■ What you are asked to do: Look below for the line containing "set_pe_file file (set_pe_offset"; from there, print each line exactly up to and including the line containing "load_segment file (s32", and stop.

■ Information provided:
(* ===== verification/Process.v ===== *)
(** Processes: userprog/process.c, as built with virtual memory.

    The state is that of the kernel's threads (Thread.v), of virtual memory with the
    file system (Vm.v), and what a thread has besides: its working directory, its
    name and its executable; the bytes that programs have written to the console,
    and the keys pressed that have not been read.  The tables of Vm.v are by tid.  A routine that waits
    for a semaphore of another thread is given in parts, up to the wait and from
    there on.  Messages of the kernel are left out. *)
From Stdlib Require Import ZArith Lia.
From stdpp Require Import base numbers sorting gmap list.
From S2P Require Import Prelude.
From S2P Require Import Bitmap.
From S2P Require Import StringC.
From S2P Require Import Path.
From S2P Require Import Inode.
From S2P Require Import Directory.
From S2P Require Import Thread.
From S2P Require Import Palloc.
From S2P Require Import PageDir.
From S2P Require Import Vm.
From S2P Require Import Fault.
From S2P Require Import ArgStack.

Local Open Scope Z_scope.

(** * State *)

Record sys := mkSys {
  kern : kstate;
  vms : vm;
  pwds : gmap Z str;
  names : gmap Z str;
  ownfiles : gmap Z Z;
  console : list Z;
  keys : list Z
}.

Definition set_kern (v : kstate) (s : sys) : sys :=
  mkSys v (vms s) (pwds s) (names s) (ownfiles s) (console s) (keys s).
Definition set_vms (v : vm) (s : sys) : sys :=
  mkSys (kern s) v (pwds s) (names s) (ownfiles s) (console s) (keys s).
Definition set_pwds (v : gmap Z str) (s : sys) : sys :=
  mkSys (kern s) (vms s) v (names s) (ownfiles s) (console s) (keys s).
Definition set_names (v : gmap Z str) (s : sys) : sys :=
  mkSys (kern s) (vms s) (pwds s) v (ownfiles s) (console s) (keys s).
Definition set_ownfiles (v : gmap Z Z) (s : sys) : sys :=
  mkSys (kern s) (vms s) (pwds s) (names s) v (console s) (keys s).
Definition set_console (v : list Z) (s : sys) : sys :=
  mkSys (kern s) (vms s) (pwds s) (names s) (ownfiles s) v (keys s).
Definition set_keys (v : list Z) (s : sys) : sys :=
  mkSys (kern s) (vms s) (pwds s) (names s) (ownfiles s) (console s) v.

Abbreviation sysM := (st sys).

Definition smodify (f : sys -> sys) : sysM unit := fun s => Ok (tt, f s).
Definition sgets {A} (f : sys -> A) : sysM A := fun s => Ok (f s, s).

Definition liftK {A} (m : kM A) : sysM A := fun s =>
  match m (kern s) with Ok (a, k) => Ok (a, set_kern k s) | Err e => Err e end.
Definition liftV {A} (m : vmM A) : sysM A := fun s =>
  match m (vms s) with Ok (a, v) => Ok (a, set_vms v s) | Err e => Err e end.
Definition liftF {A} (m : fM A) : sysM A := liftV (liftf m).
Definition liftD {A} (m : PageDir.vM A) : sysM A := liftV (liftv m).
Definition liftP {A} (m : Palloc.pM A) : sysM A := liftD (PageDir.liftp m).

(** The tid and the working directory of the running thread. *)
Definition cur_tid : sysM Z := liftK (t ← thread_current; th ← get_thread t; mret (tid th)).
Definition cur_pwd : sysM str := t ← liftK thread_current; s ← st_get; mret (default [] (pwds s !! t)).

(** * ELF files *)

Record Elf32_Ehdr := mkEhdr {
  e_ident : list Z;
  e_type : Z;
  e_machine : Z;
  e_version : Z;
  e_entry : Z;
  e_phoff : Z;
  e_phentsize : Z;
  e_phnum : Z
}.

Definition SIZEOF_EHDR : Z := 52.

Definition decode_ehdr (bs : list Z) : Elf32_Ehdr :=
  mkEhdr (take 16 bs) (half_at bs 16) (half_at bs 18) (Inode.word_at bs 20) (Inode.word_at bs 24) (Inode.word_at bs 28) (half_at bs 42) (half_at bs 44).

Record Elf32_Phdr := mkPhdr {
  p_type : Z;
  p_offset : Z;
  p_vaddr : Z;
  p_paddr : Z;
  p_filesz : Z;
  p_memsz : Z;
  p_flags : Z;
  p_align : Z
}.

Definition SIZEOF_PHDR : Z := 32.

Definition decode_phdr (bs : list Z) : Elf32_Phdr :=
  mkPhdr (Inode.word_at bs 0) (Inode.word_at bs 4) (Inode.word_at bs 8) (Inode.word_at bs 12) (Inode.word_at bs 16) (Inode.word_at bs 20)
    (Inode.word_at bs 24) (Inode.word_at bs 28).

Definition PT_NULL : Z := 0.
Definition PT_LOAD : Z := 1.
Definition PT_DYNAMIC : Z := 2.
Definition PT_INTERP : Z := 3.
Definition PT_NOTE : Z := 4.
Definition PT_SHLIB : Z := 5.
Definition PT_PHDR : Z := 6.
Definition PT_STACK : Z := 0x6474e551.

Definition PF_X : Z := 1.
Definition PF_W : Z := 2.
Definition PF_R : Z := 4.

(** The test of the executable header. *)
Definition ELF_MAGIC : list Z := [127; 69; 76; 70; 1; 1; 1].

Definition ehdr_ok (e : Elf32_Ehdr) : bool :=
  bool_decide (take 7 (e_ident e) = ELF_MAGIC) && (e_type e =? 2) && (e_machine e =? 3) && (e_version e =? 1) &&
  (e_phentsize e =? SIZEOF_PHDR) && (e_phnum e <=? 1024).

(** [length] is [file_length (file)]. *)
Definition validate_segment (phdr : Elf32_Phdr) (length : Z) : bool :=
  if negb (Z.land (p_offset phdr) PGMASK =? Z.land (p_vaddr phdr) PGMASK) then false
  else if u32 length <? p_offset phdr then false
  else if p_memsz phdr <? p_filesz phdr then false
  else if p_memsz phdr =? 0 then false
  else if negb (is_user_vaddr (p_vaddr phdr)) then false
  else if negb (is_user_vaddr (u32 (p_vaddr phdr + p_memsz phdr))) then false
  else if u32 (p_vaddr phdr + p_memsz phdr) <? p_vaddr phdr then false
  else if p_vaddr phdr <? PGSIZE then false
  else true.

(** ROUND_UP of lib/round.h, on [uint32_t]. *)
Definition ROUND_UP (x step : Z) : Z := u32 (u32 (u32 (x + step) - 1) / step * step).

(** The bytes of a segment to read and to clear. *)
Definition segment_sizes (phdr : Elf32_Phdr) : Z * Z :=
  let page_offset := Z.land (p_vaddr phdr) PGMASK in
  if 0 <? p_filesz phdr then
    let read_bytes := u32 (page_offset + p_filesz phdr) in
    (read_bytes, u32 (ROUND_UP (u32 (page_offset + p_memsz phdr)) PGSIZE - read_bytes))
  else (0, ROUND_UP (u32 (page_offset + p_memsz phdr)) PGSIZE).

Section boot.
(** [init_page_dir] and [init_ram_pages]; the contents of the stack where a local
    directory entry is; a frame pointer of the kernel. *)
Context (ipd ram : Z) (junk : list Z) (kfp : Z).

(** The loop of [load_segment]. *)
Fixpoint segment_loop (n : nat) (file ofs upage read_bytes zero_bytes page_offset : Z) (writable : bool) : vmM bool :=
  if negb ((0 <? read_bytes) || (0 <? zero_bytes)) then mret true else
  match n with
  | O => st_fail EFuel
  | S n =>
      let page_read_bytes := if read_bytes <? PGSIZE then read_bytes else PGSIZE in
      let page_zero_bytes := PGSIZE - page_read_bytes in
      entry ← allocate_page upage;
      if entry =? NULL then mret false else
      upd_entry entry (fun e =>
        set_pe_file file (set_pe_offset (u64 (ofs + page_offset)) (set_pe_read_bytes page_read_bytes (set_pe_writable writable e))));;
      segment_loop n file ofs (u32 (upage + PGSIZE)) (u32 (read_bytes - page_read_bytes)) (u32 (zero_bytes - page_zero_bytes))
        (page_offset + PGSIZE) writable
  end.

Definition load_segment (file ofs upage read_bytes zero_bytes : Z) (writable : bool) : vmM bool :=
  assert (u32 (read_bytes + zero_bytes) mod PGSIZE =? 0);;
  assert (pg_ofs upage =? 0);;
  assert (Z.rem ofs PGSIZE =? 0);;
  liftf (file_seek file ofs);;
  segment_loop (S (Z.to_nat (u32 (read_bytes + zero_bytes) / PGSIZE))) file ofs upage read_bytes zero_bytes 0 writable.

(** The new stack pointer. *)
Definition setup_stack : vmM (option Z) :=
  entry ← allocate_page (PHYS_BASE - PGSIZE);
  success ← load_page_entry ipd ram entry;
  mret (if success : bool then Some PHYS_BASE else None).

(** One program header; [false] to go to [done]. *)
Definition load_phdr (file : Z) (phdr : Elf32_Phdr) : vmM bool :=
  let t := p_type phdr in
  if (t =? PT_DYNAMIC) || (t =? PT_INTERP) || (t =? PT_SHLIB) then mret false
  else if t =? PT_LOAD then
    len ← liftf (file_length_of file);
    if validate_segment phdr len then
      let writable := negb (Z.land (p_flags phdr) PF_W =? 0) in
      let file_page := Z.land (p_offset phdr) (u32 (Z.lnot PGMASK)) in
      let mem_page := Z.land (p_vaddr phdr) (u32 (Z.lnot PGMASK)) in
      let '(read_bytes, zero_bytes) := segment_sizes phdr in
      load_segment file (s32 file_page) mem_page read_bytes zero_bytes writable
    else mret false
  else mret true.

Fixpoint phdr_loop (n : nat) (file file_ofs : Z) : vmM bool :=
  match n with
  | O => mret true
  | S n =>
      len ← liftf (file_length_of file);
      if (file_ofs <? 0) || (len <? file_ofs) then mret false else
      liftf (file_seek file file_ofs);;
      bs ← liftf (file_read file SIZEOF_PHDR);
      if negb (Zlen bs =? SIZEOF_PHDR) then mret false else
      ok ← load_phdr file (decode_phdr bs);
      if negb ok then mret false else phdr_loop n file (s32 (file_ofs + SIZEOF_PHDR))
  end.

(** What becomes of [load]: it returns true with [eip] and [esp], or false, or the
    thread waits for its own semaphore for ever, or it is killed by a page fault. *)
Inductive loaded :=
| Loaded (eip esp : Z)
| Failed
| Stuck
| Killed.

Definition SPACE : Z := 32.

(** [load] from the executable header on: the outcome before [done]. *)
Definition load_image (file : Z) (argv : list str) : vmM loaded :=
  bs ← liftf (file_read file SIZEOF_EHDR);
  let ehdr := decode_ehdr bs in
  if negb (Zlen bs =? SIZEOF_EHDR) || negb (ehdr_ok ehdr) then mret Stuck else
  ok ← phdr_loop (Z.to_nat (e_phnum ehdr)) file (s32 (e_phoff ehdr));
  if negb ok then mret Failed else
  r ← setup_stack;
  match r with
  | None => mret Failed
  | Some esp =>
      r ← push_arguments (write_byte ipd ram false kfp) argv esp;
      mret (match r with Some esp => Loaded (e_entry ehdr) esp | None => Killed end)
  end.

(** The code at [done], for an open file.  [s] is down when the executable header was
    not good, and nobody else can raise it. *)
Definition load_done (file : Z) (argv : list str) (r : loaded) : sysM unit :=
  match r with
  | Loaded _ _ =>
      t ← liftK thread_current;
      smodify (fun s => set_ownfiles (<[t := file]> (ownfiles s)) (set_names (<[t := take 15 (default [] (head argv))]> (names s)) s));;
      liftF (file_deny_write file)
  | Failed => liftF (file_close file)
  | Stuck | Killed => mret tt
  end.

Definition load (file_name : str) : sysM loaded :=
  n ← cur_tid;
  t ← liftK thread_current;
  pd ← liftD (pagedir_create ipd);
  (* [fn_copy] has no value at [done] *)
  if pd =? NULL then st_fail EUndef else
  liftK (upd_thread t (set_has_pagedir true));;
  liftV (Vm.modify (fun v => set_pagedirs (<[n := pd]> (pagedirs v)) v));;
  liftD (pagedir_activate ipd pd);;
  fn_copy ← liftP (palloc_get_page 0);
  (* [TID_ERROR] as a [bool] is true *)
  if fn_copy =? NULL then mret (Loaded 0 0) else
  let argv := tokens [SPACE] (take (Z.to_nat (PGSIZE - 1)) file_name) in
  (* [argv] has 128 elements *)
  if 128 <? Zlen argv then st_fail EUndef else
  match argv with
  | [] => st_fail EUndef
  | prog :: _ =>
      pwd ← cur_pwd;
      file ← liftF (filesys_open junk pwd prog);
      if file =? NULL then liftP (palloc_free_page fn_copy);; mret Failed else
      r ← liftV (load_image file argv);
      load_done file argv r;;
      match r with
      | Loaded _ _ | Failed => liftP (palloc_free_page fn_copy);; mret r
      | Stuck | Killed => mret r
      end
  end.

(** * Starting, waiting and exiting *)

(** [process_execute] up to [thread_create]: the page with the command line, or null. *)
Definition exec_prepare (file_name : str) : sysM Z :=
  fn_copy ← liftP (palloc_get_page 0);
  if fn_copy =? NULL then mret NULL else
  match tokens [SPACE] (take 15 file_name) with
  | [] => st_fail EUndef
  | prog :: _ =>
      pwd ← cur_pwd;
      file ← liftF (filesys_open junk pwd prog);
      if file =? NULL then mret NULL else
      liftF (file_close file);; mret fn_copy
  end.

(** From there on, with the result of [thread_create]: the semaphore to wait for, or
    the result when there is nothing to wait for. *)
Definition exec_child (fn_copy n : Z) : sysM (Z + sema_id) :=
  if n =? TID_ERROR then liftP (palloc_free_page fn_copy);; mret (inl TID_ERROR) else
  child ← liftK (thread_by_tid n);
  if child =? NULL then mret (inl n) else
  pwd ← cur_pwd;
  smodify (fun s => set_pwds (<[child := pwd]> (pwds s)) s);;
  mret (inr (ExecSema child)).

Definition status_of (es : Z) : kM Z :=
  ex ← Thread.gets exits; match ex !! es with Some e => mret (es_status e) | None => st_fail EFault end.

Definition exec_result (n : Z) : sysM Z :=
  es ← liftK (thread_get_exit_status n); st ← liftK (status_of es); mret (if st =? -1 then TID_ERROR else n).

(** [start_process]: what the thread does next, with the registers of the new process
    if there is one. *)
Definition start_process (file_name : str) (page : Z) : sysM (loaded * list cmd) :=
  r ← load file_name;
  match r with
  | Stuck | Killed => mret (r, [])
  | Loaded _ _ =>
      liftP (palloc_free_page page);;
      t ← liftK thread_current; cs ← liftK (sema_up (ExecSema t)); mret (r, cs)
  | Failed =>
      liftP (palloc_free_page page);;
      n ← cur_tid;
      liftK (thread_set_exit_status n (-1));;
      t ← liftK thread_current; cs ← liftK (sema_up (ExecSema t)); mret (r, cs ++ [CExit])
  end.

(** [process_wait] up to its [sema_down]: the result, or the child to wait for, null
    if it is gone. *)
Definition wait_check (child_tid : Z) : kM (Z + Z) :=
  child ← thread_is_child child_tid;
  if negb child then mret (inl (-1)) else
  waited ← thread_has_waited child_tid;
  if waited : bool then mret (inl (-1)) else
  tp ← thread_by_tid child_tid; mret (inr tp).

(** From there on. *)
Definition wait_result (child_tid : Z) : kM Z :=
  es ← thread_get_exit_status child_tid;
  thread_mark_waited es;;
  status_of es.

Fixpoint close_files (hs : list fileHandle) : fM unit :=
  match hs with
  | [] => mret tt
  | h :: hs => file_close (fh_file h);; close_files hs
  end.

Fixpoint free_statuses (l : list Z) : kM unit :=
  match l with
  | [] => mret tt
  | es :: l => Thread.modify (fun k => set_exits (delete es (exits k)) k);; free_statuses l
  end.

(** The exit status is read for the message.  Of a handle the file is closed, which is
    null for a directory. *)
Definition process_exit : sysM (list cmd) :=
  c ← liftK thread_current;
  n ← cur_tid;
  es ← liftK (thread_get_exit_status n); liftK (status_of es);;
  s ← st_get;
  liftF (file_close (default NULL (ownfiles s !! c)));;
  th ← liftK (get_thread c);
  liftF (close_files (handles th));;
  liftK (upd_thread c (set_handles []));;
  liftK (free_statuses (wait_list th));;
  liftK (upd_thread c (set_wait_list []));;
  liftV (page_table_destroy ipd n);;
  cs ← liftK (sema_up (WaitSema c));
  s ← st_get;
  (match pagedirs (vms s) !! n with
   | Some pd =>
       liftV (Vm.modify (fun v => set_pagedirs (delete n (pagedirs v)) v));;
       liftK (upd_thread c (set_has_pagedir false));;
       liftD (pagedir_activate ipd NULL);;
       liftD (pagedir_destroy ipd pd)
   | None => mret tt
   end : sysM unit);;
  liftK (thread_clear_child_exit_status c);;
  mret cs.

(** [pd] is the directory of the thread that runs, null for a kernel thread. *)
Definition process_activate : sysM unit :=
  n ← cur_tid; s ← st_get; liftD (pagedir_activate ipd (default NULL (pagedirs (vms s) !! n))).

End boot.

■ Your solution:
        set_pe_file file (set_pe_offset (u64 (ofs + page_offset)) (set_pe_read_bytes page_read_bytes (set_pe_writable writable e))));;
      segment_loop n file ofs (u32 (upage + PGSIZE)) (u32 (read_bytes - page_read_bytes)) (u32 (zero_bytes - page_zero_bytes))
        (page_offset + PGSIZE) writable
  end.

Definition load_segment (file ofs upage read_bytes zero_bytes : Z) (writable : bool) : vmM bool :=
  assert (u32 (read_bytes + zero_bytes) mod PGSIZE =? 0);;
  assert (pg_ofs upage =? 0);;
  assert (Z.rem ofs PGSIZE =? 0);;
  liftf (file_seek file ofs);;
  segment_loop (S (Z.to_nat (u32 (read_bytes + zero_bytes) / PGSIZE))) file ofs upage read_bytes zero_bytes 0 writable.

(** The new stack pointer. *)
Definition setup_stack : vmM (option Z) :=
  entry ← allocate_page (PHYS_BASE - PGSIZE);
  success ← load_page_entry ipd ram entry;
  mret (if success : bool then Some PHYS_BASE else None).

(** One program header; [false] to go to [done]. *)
Definition load_phdr (file : Z) (phdr : Elf32_Phdr) : vmM bool :=
  let t := p_type phdr in
  if (t =? PT_DYNAMIC) || (t =? PT_INTERP) || (t =? PT_SHLIB) then mret false
  else if t =? PT_LOAD then
    len ← liftf (file_length_of file);
    if validate_segment phdr len then
      let writable := negb (Z.land (p_flags phdr) PF_W =? 0) in
      let file_page := Z.land (p_offset phdr) (u32 (Z.lnot PGMASK)) in
      let mem_page := Z.land (p_vaddr phdr) (u32 (Z.lnot PGMASK)) in
      let '(read_bytes, zero_bytes) := segment_sizes phdr in
      load_segment file (s32 file_page) mem_page read_bytes zero_bytes writable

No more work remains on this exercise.